この鎮痛効果は、即効性はありませんが、持続性があるのが特徴です。
D 筋肉の緊張の緩和
筋肉の緊張により血流が低下すると、発痛物質がその場にとどまるため、痛みを誘発します。
針で、筋肉のモーターポイントや起始部・停止部付近を刺激すると、筋紡錘や腱紡錘を介して筋肉の緊張が低下して、痛みが改善します。
E 血流改善
鍼灸刺激をすることで、C繊維を介した軸索反射が生じ、フレアーと呼ばれる血流改善が局所に起こります。
血流が改善することで、痛みを出している場所に存在している発痛物質を洗い流し、痛みを緩和させることにもなります。
F 自律神経の調節
痛みが長期に及ぶと交感神経が亢進した状態が続き、痛みの悪循環を形成してしまいます。

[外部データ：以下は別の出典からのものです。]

(** * lan-play-bridge launcher: lifecycle supervision

    A shallow embedding of [src/launcher/launcher.js].  The launcher is a
    single-threaded Node.js program: a handful of module-level variables,
    and callbacks that the event loop runs one at a time.  Each callback is
    embedded as a computation in a state-and-trace monad over those
    variables; what a callback does to the outside world (log lines,
    WebSocket frames, signals to the child, timers, file and network
    requests) is recorded as a list of effects in the order the code issues
    them. *)

From Stdlib Require Import ZArith.
From stdpp Require Import gmap strings list fin_maps pretty.
From Equations Require Import Equations.

Local Open Scope string_scope.
Local Open Scope list_scope.
Local Open Scope Z_scope.

(** ** Values exchanged with the outside world *)

(** The result of [JSON.parse]: a JSON value.  Object members are kept in
    source order; [JSON.parse] lets the last duplicate of a key win.  The
    launcher never looks at a number, so an integer stands for it. *)
#[warnings="-register-all"]
Inductive json :=
| JNull
| JBool (b : bool)
| JNum (n : Z)
| JStr (s : string)
| JArr (items : list json)
| JObj (members : list (string * json)).

(** The object built by [getStatus()]. *)
Record status := {
  running : bool;
  st_relay : string;
  st_platform : string;
  st_version : string;
}.

(** The objects handed to [JSON.stringify] before [ws.send]. *)
Inductive server_msg :=
| MsgStatus (data : status)          (* { type: 'status', data: getStatus() } *)
| MsgHeartbeatAck                    (* { type: 'heartbeat-ack' } *)
| MsgShutdown (reason : string).     (* { type: 'shutdown', reason: ... } *)

(** Callbacks handed to [setTimeout]. *)
Inductive timer_action :=
| TRestart      (* setTimeout(startLanPlay, 3000) *)
| TExit.        (* setTimeout(function () { log('Goodbye.'); process.exit(0); }, 1000) *)

Inductive effect :=
| Log (msg : string)
| WsSend (ws : nat) (m : server_msg)
| WsClose (ws : nat) (code : option (Z * string))
| Spawn (child : nat) (path : string) (args : list string)
| Kill (child : nat)
| SetTimeout (a : timer_action) (delay : Z)
| Exit (code : Z)
| FsCreateWriteStream (path : string)
| FsPipe (path : string) (body : string)
| FsChmod (path : string) (mode : Z)
| FsUnlink (path : string)
| HttpGet (secure : bool) (url : string).
(** ** The mesh of the renderer *)

Lemma store_seq_spec {A : Type} (vs : list A) (a : list A) out :
  0 ≤ out → out + Z.of_nat (length vs) ≤ Z.of_nat (length a) →
  ∃ a', store_seq a out vs = Some (a', out + Z.of_nat (length vs))
        ∧ length a' = length a
        ∧ ∀ j, load a' j =
               if decide (out ≤ j < out + Z.of_nat (length vs))
               then vs !! Z.to_nat (j - out) else load a j.
Proof.
  revert a out. induction vs as [|v vs IH]; intros a out Hout Hlen.
  - exists a. simpl. split_and!; [f_equal; f_equal; lia | done |].
    intros j. by rewrite decide_False by (simpl; lia).
  - simpl in *. rewrite store_Some by lia. simpl.
    destruct (IH (<[Z.to_nat out := v]> a) (out + 1))
      as (a' & -> & Hl & Hc); [lia | rewrite length_insert; lia |].
    exists a'. split_and!.
    + do 2 f_equal. lia.
    + by rewrite Hl, length_insert.
    + intros j. rewrite Hc.
      rewrite (load_store a _ out v) by (apply store_Some; lia).
      destruct (decide (out + 1 ≤ j < out + 1 + Z.of_nat (length vs))).
      * rewrite decide_True by lia.
        replace (Z.to_nat (j - out)) with (S (Z.to_nat (j - (out + 1))))
          by lia. done.
      * destruct (decide (j = out)) as [->|].
        -- rewrite decide_True by lia. by replace (out - out) with 0 by lia.
        -- by rewrite decide_False by lia.
Qed.

(** The rows that the renderer reads are rows of the buffer. *)
Lemma wf_row_at_age_range st d :
  0 ≤ head st < depth st → 0 ≤ d < depth st →
  0 ≤ wf_row_at_age st d < depth st.
Proof.
  intros Hh Hd. unfold wf_row_at_age.
  rewrite Z.rem_mod_nonneg by lia. apply Z.mod_pos_bound. lia.
Qed.
Lemma tokenize_loop (tokens acc : list str) (k : nat) :
  for_enumerate (fun st _ token => B.tokenize_step self NS st token) acc k tokens
  = Ok (acc ++ flat_map (token_pieces self NS) tokens).
Proof.
  revert acc k. induction tokens as [|t ts IH]; intros acc k; simpl.
  - by rewrite app_nil_r.
  - rewrite tokenize_step_eq, bind_Ok, IH. by rewrite <- app_assoc.
Qed.

End fixed_never_split.

(** [tokenize] never raises; its result as a composition of pure steps. *)
Lemma tokenize_eq (text : str) (never_split : option (list str)) :
  B.tokenize self text never_split
  = Ok (split (join [32]
          (flat_map (token_pieces self (never_split_of self never_split))
             (split (normalize_NFC
                (let text := B._clean_text text in
                 if B.tokenize_chinese_chars self
                 then B._tokenize_chinese_chars text else text)))))).
Proof.
  unfold B.tokenize. fold (never_split_of self never_split). unfold for_each.
  rewrite tokenize_loop, bind_Ok. simpl.
  by rewrite !whitespace_tokenize_split.
Qed.

End segmenter_lemmas.

(** ** Shape of the pieces of the punctuation split *)

Section punctuation_pieces.
Context `{U : Unicode}.

Lemma punc_segments_run (w p : str) :
  Forall nonpunct p -> punc_segments (Some w) p = [w ++ p].
Proof.
  intros Hp. revert w. induction Hp as [|c p Hc _ IH]; intros w; simpl.
  - by rewrite app_nil_r.
  - rewrite Hc, IH. by rewrite <- app_assoc.
Qed.

Lemma punc_segments_stable (p : str) :
  piece_shape p -> punc_segments None p = [p].
Proof.
  intros [(c & -> & Hc)|[Hne Hp]]; simpl.
  - by rewrite Hc.
  - destruct Hp as [|c p Hc Hp]; [done|]. simpl.
    rewrite Hc. by rewrite punc_segments_run.
Qed.

Lemma punc_segments_pieces (P : Z -> Prop) (word : option str) (chars : str) :
  Forall P chars ->
  Forall (fun w => w <> [] /\ Forall P w /\ Forall nonpunct w) (finished word) ->
  Forall (fun p => p <> [] /\ Forall P p /\ piece_shape p)
    (punc_segments word chars).
Proof.
  intros Hchars. revert word.
  induction Hchars as [|c cs Hc _ IH]; intros word Hword; simpl.
  - eapply Forall_impl; [exact Hword|]. intros w (? & ? & ?).
    repeat split; try done. by right.
  - destruct (_is_punctuation c) eqn:Hp.
    + apply Forall_app. split.
      * eapply Forall_impl; [exact Hword|]. intros w (? & ? & ?).
        repeat split; try done. by right.
      * constructor; [|by apply IH].
        repeat split; [done|by constructor|]. left. by exists c.
    + apply IH. constructor; [|constructor].
      destruct word as [w|]; simpl.
      * apply Forall_singleton in Hword as (? & ? & ?).
        repeat split; [by destruct w|..]; apply Forall_app; by repeat constructor.
      * by repeat constructor.
Qed.

End punctuation_pieces.

(** ** Segmentation of ASCII text *)

Section ascii.
Context `{U : Unicode}.
Hypothesis HU : ascii_conformant U.
Variable self : B.t.
Variable NS : gset str.

Lemma clean_text_ascii (text : str) :
  Forall is_ascii text ->
  Forall (fun c => c = 32 \/ kept c) (B._clean_text text).
Proof.
  unfold B._clean_text. induction 1 as [|c text Hc _ IH]; simpl; [done|].
  apply Forall_app_2; [|done].
  destruct (Z.eqb_spec c 0); simpl; [done|].
  destruct (Z.eqb_spec c 0xFFFD); simpl; [done|].
  destruct (_is_control c) eqn:?; simpl; [done|].
  destruct (_is_whitespace c) eqn:?; apply Forall_singleton; [by left|].
  right. unfold kept. auto.
Qed.

Lemma clean_text_fixed (s : str) :
  Forall (fun c => c = 32 \/ kept c) s -> B._clean_text s = s.
Proof.
  unfold B._clean_text. induction 1 as [|c s Hc _ IH]; simpl; [done|].
  rewrite IH. destruct Hc as [->|(Ha & H0 & Hctl & Hws)].
  - simpl. rewrite (control_space _ HU). by destruct (_is_whitespace 32).
  - unfold is_ascii in Ha.
    destruct (Z.eqb_spec c 0); [done|].
    destruct (Z.eqb_spec c 0xFFFD); [lia|].
    simpl. by rewrite Hctl, Hws.
Qed.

そのため、自律神経を調整することが、痛みの軽減につながります。
僧帽筋や脊柱起立筋、下腿三頭筋などの抗重力筋を緩めることで、交感神経が抑制され副交感神経が優位となり、痛みが軽減されます。
G 臓器の機能の改善
各臓器にはそれぞれ支配している自律神経が存在しているため、同じ支配エリアに刺激を加えることで体性内臓反射を引き起こし、症状を改善します。

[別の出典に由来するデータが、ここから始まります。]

(** * Duplicate-file finder: a shallow embedding of [src/main.py] and [src/ui.py]

    The development follows the Python source function by function:

    - [MD5]            the digest behind [hashlib.md5] (RFC 1321), on bytes;
    - [Str], [Re], [OsPath]  the string, regular-expression and path helpers
                       that [get_normalized_name] and [scan_directory] call;
    - [FileInfo]       the lazily caching record with [size], [quick_hash]
                       and [full_hash];
    - [scan_directory], [find_duplicates], [duplicate_file_finder];
    - [DuplicateFinderThread] and [display_duplicates] from [src/ui.py];
    - [organize_downloads], [ClipboardManager] and [save_favorite_snippet];
    - [ExtensionMappingDialog], the clip list and the table of duplicates of
      the window, from [src/ui.py].

    Python [int] is [Z]; [bytes] is [list byte]; [str] is [string], the
    bytes of its UTF-8 encoding; a [dict] / [defaultdict(list)] is an
    association list kept in insertion order, which is the order Python
    iterates it in. *)

From Stdlib Require Import ZArith List String Ascii Bool Lia Permutation Sorted.
From Stdlib Require Import Init.Byte.
From Stdlib Require Import Floats.PrimFloat Floats.FloatOps Floats.SpecFloat.
From Stdlib Require Import Numbers.Cyclic.Int63.Uint63.
From Stdlib Require Import DecimalString DecimalZ.
Import ListNotations.

Local Open Scope string_scope.
Local Open Scope list_scope.
Local Open Scope Z_scope.

(* ------------------------------------------------------------------ *)
(** ** [hashlib.md5] *)

Module MD5.

(** 32-bit words are kept in [Z], reduced modulo [2^32] after every
    addition and left shift. *)
Definition wrap32 (x : Z) : Z := Z.land x 0xffffffff.
Definition add32 (x y : Z) : Z := wrap32 (x + y).
Definition not32 (x : Z) : Z := Z.lxor x 0xffffffff.
Definition rotl32 (x n : Z) : Z :=
  Z.lor (wrap32 (Z.shiftl x n)) (Z.shiftr x (32 - n)).

(** Per-round left-rotation amounts. *)
Definition shift_amounts : list Z :=
  [ 7; 12; 17; 22;  7; 12; 17; 22;  7; 12; 17; 22;  7; 12; 17; 22;
    5;  9; 14; 20;  5;  9; 14; 20;  5;  9; 14; 20;  5;  9; 14; 20;
    4; 11; 16; 23;  4; 11; 16; 23;  4; 11; 16; 23;  4; 11; 16; 23;
    6; 10; 15; 21;  6; 10; 15; 21;  6; 10; 15; 21;  6; 10; 15; 21 ].

(** [K i = floor (2^32 * abs (sin (i + 1)))]. *)
Definition K : list Z :=
  [ 0xd76aa478; 0xe8c7b756; 0x242070db; 0xc1bdceee;
    0xf57c0faf; 0x4787c62a; 0xa8304613; 0xfd469501;
    0x698098d8; 0x8b44f7af; 0xffff5bb1; 0x895cd7be;
    0x6b901122; 0xfd987193; 0xa679438e; 0x49b40821;
    0xf61e2562; 0xc040b340; 0x265e5a51; 0xe9b6c7aa;
    0xd62f105d; 0x02441453; 0xd8a1e681; 0xe7d3fbc8;
    0x21e1cde6; 0xc33707d6; 0xf4d50d87; 0x455a14ed;
    0xa9e3e905; 0xfcefa3f8; 0x676f02d9; 0x8d2a4c8a;
    0xfffa3942; 0x8771f681; 0x6d9d6122; 0xfde5380c;
    0xa4beea44; 0x4bdecfa9; 0xf6bb4b60; 0xbebfbc70;
    0x289b7ec6; 0xeaa127fa; 0xd4ef3085; 0x04881d05;
    0xd9d4d039; 0xe6db99e5; 0x1fa27cf8; 0xc4ac5665;
    0xf4292244; 0x432aff97; 0xab9423a7; 0xfc93a039;
    0x655b59c3; 0x8f0ccc92; 0xffeff47d; 0x85845dd1;
    0x6fa87e4f; 0xfe2ce6e0; 0xa3014314; 0x4e0811a1;
    0xf7537e82; 0xbd3af235; 0x2ad7d2bb; 0xeb86d391 ].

胃が痛いときに背中の胃の裏側あたりの筋肉が硬くなります。
この硬くなっている反応点を鍼灸で刺激することで、胃の痛みを抑えたり、症状を改善させたりすることが出来ます。
H 皮膚への刺激で免疫力を向上させる
皮膚にある角質細胞(ケラチノサイト)が刺激されると、NO(一酸化窒素)が放出されて、脳の視床下部を刺激してβエンドルフィンを放出させるとともに、脾臓を刺激してNK(ナチュラルキラー)細胞を活性化させます。

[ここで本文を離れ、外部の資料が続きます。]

(** * Voxel-Game: physics and collision core of the multiplayer voxel server

    A shallow embedding of the simulation code of the repository
    (server.js, game/VoxelWorld.js, game/MovingVoxel.js, Player.js,
    VoxelServer.js, MathUtils.js, constants.js) and the proofs of the
    properties its specification states about it.

    Conventions of the embedding.
    - Grid coordinates, array indices and counters are integers ([Z]).
    - A JavaScript [Number] that carries a position, a velocity or a time is
      a real number ([R]): arithmetic is exact, rounding is not modelled.
    - A typed array ([Uint8Array], [Int32Array]) is a [list Z] read and
      written by index; a read outside the array gives [undefined], a write
      outside the array is ignored, a written value is converted to the
      element type.
    - Objects that the code mutates in place are passed and returned
      explicitly; the list of moving voxels and the bodies of the players
      are the stores, and a voxel is named by its index in its store. *)

From Stdlib Require Import ZArith Reals Lra Lia Bool String.
From stdpp Require Import base list.

Open Scope Z_scope.

(** ** Constants (constants.js, and the head of server.js) *)

Definition WORLD_SIZE : Z := 128.
Definition STEP_HEIGHT : Z := 6.
Definition HALF_W : Z := 8.
Definition HALF_H : Z := 16.
Definition MOVE_SPD : R := 15.
Definition JUMP_SPEED : R := 18.
Definition GRAVITY : R := 40.
Definition SETTLE_SPEED_THRESHOLD : R := 3.
Definition VOXEL_SIZE : R := 45 / 100.

(** ** Values read from typed arrays *)

Inductive jsval : Type :=
| JNum (n : Z)
| JUndefined.

(** [if (v)] on such a value. *)
Definition truthy (v : jsval) : bool :=
  match v with
  | JNum n => negb (n =? 0)
  | JUndefined => false
  end.

(** [a !== b]. *)
Definition strict_neq (a b : jsval) : bool :=
  match a, b with
  | JNum m, JNum n => negb (m =? n)
  | JUndefined, JUndefined => false
  | _, _ => true
  end.

Definition ToUint8 (v : Z) : Z := v mod 256.
Definition ToInt32 (v : Z) : Z := (v + 2 ^ 31) mod 2 ^ 32 - 2 ^ 31.

(** [a[i]] *)
Definition ta_get (a : list Z) (i : Z) : jsval :=
  if i <? 0 then JUndefined
  else match a !! Z.to_nat i with
       | Some v => JNum v
       | None => JUndefined
       end.

(** [a[i] = v] for an array whose elements are converted by [conv]. *)
Definition ta_set (conv : Z → Z) (a : list Z) (i v : Z) : list Z :=
  if i <? 0 then a else <[Z.to_nat i := conv v]> a.

(** ** The voxel grid *)

(** [new Uint8Array(WORLD_SIZE * WORLD_SIZE * WORLD_SIZE)] and
    [new Int32Array(WORLD_SIZE * WORLD_SIZE)]. *)
Definition world_length : nat := Z.to_nat (WORLD_SIZE * WORLD_SIZE * WORLD_SIZE).
Definition heights_length : nat := Z.to_nat (WORLD_SIZE * WORLD_SIZE).
Definition empty_world : list Z := replicate world_length 0.
Definition empty_heights : list Z := replicate heights_length 0.

(** The bounds test that opens [getWorld] and [setWorld]. *)
Definition out_of_bounds (x y z : Z) : bool :=
  (x <? 0) || (x >=? WORLD_SIZE) || (y <? 0) || (y >=? WORLD_SIZE)
  || (z <? 0) || (z >=? WORLD_SIZE).

Definition world_index (x y z : Z) : Z :=
  x + y * WORLD_SIZE + z * WORLD_SIZE * WORLD_SIZE.

(** server.js [MultiplayerVoxelServer.getWorld]; game/VoxelWorld.js
    [VoxelWorld.getWorld] is the same code. *)
Definition getWorld (world : list Z) (x y z : Z) : jsval :=
  if out_of_bounds x y z then JNum 0
  else ta_get world (world_index x y z).

(** server.js [MultiplayerVoxelServer.setWorld]: the new array and the
    returned flag. *)
Definition setWorld (world : list Z) (x y z value : Z) : list Z * bool :=
  if out_of_bounds x y z then (world, false)
  else
    let oldValue := ta_get world (world_index x y z) in
    (ta_set ToUint8 world (world_index x y z) value,
     strict_neq oldValue (JNum value)).

(** The body of the column loop shared by [initializeWorld],
    [rebuildTerrain] and [rebuildHeightMap]:
    [let h = 0; for (y ...) if (this.getWorld(x, y, z)) h++]. *)
Definition columnCount (world : list Z) (x z : Z) : Z :=
  fold_left (λ h y, if truthy (getWorld world x y z) then h + 1 else h)
            (seqZ 0 WORLD_SIZE) 0.

(** server.js [MultiplayerVoxelServer.rebuildTerrain]. *)
Definition rebuildTerrain (world heights : list Z) : list Z :=
  fold_left
    (λ hs x,
       fold_left
         (λ hs z, ta_set ToInt32 hs (x + z * WORLD_SIZE) (columnCount world x z))
         (seqZ 0 WORLD_SIZE) hs)
    (seqZ 0 WORLD_SIZE) heights.
(** * Todo dashboard: a shallow embedding of the front end

    The development follows the TypeScript sources of the front end:

    - [lib/types.ts]            the [Task], [TaskCreate], [TaskUpdate], [User] records;
    - [app/dashboard/page.tsx]  the dashboard state and its five handlers;
    - [components/TaskForm.tsx] the create form and its submit handler;
    - [components/TaskItem.tsx] the task row and its edit, toggle and delete handlers;
    - [lib/auth-server.ts]      base URL resolution and the authentication configuration.

    The back end is not part of these sources; module [Backend] models the
    task resource and its authorization from the specification, and serves
    as the API behind the components where a property depends on it.

    JavaScript strings are sequences of UTF-16 code units; asynchronous
    handlers are written in a state-and-exception monad in which [await] is
    sequencing and a rejected promise is a thrown value. *)

From Stdlib Require Import List NArith Bool String Ascii DecimalString Lia.
Import ListNotations.

Set Implicit Arguments.
Local Open Scope N_scope.

(* ===================================================================== *)
(** ** JavaScript strings *)
(* ===================================================================== *)

Module Js.

(** A string is its sequence of UTF-16 code units. *)
Definition JsString := list N.

(** A literal of the source, written with a Rocq string. *)
Definition lit (s : string) : JsString :=
  map N_of_ascii (list_ascii_of_string s).

(** [s.length] *)
Definition length (s : JsString) : N := N.of_nat (List.length s).

(** [a === b] on strings. *)
Fixpoint eqb (a b : JsString) : bool :=
  match a, b with
  | [], [] => true
  | x :: a', y :: b' => (x =? y) && eqb a' b'
  | _, _ => false
  end.

(** ECMAScript WhiteSpace and LineTerminator code units, the characters
    removed by [String.prototype.trim]. *)
Definition isWhiteSpace (c : N) : bool :=
  (c =? 9) || (c =? 10) || (c =? 11) || (c =? 12) || (c =? 13) ||
  (c =? 32) || (c =? 160) || (c =? 5760) ||
  ((8192 <=? c) && (c <=? 8202)) ||
  (c =? 8232) || (c =? 8233) || (c =? 8239) || (c =? 8287) ||
  (c =? 12288) || (c =? 65279).

Fixpoint trimStart (s : JsString) : JsString :=
  match s with
  | [] => []
  | c :: r => if isWhiteSpace c then trimStart r else s
  end.

Definition trimEnd (s : JsString) : JsString := rev (trimStart (rev s)).

(** [s.trim()] *)
Definition trim (s : JsString) : JsString := trimEnd (trimStart s).

(** Truthiness of a string: the empty string is falsy. *)
Definition truthy (s : JsString) : bool :=
  match s with [] => false | _ :: _ => true end.

(** Truthiness of a [string | null | undefined] value. *)
Definition truthy_opt (o : option JsString) : bool :=
  match o with Some s => truthy s | None => false end.

(** [s || null] *)
Definition or_null (s : JsString) : option JsString :=
  if truthy s then Some s else None.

そのため、皮膚への触刺激や擦過刺激は、鎮痛を起こすとともに、免疫細胞を活性化させ免疫力を向上させます。
I 気分や情動を改善させる
針刺激により、セロトニンやノルアドレナリン、ドーパミンなどの神経伝達物質が増加します。
セロトニンはうつなどの気分や鎮痛を、ノルアドレナリンは情動と、ドーパミンは運動や情動と関係があるので、針刺激によりこれらの神経伝達物質が増えれば、痛みに関連した気分の落ち込み、不安や恐怖心などの様々な症状を改善させます。
脳への影響が強い四肢に針刺激を行うことが効率的だと考えられます。